Transcribe word for word the lines below from the line with "eapply effect_post." through the line with "at_rest pt →", ends included.

(Stored data)
# # # # #

Lemma controller_idles pc wc q f cw :
  at_rest pc → peer_ok pc q f → state pc = PEER_CONNECTED → t0 <= last_activity pc →
  turned (controller_turn pc wc [] cw) (peer_pending pc q)
    (λ p w, state p = PEER_CONNECTED ∧ same_id pc p ∧ last_activity p = last_activity pc ∧
       w = (wc.1, (time wc.2).1)).
Proof.
  intros Hr Hok Hs Ha. unfold controller_turn.
  apply (turn_silent (HHost := HC) (Alloc := AC)
    (CB := controller_callbacks (HHost := HC) (Alloc := AC) rl_log_bits time) k Hk pc wc q f);
    [exact Hr|exact Hok|].
  destruct (controller_time (HHost := HC) (Alloc := AC) rl_log_bits time wc) as [Hw Hn].
  pose proof (on_time wc.2).
  eapply effect_post.
  - apply (idle_effect (CB := controller_callbacks (HHost := HC) (Alloc := AC) rl_log_bits time)
      pc wc Hs). transitivity ((time wc.2).2 - last_activity pc); [|lia].
    by apply Z.sub_le_mono_r, Z.eq_le_incl.
  - intros p' w' (? & ? & ? & ->). split_and!; done.
Qed.

Lemma target_shakes pt wt q f cw hc ht :
  at_rest pt → peer_ok pt q f → state pt = PEER_WAIT_HANDSHAKE → init_mode pt = PEER_INIT_TARGET →
  last_activity pt = clock wt → handshake_message (HHost := HC) = Some hc → msg_ok hc →
  handshake_message (HHost := HT) = Some ht → msg_ok ht →
  turned (target_turn pt wt (wire_bytes hc) cw) (peer_pending pt q ++ wire_bytes ht)
    (λ p w, state p = PEER_CONNECTED ∧ same_id pt p ∧ last_activity p = last_activity pt ∧ w = wt).
Proof.
  intros Hr Hok Hs Hm Ha Hhc Hc Hht Ht.
  destruct (handshake_message_body (HHost := HC) hc Hhc) as (node & pn & pv & pwd & Ehc).
  unfold target_turn.
  apply (turn_message (HHost := HT) (Alloc := AT) (CB := server_callbacks (HHost := HT) (Alloc := AT)) k Hk pt wt q f);
    [exact Hr|exact Hok|exact Hc|].
  intros m' _ _ Hb. rewrite Ehc in Hb |- *. cbn [hdr_type RL_MSG_INIT body body_kind] in *.
  change (RL_MSG_HANDSHAKE_REQUEST =? RL_MSG_HANDSHAKE_REQUEST) with true. cbv iota.
  apply (target_handshake_effect (HHost := HT) (Alloc := AT) memT
    (CB := server_callbacks (HHost := HT) (Alloc := AT)) pt wt m' RLAUNCH_VER_MINOR node pn pv pwd ht);
    try done.
  - unfold equiv, body_equiv in Hb. by destruct (body m').
  - rewrite Ha. unfold RL_PING_TIMEOUT. cbn. lia.
Qed.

# # # # #

*Solution:*
  eapply effect_post.
  - apply (idle_effect (CB := controller_callbacks (HHost := HC) (Alloc := AC) rl_log_bits time)
      pc wc Hs). transitivity ((time wc.2).2 - last_activity pc); [|lia].
    by apply Z.sub_le_mono_r, Z.eq_le_incl.
  - intros p' w' (? & ? & ? & ->). split_and!; done.
Qed.

Lemma target_shakes pt wt q f cw hc ht :
  at_rest pt → peer_ok pt q f → state pt = PEER_WAIT_HANDSHAKE → init_mode pt = PEER_INIT_TARGET →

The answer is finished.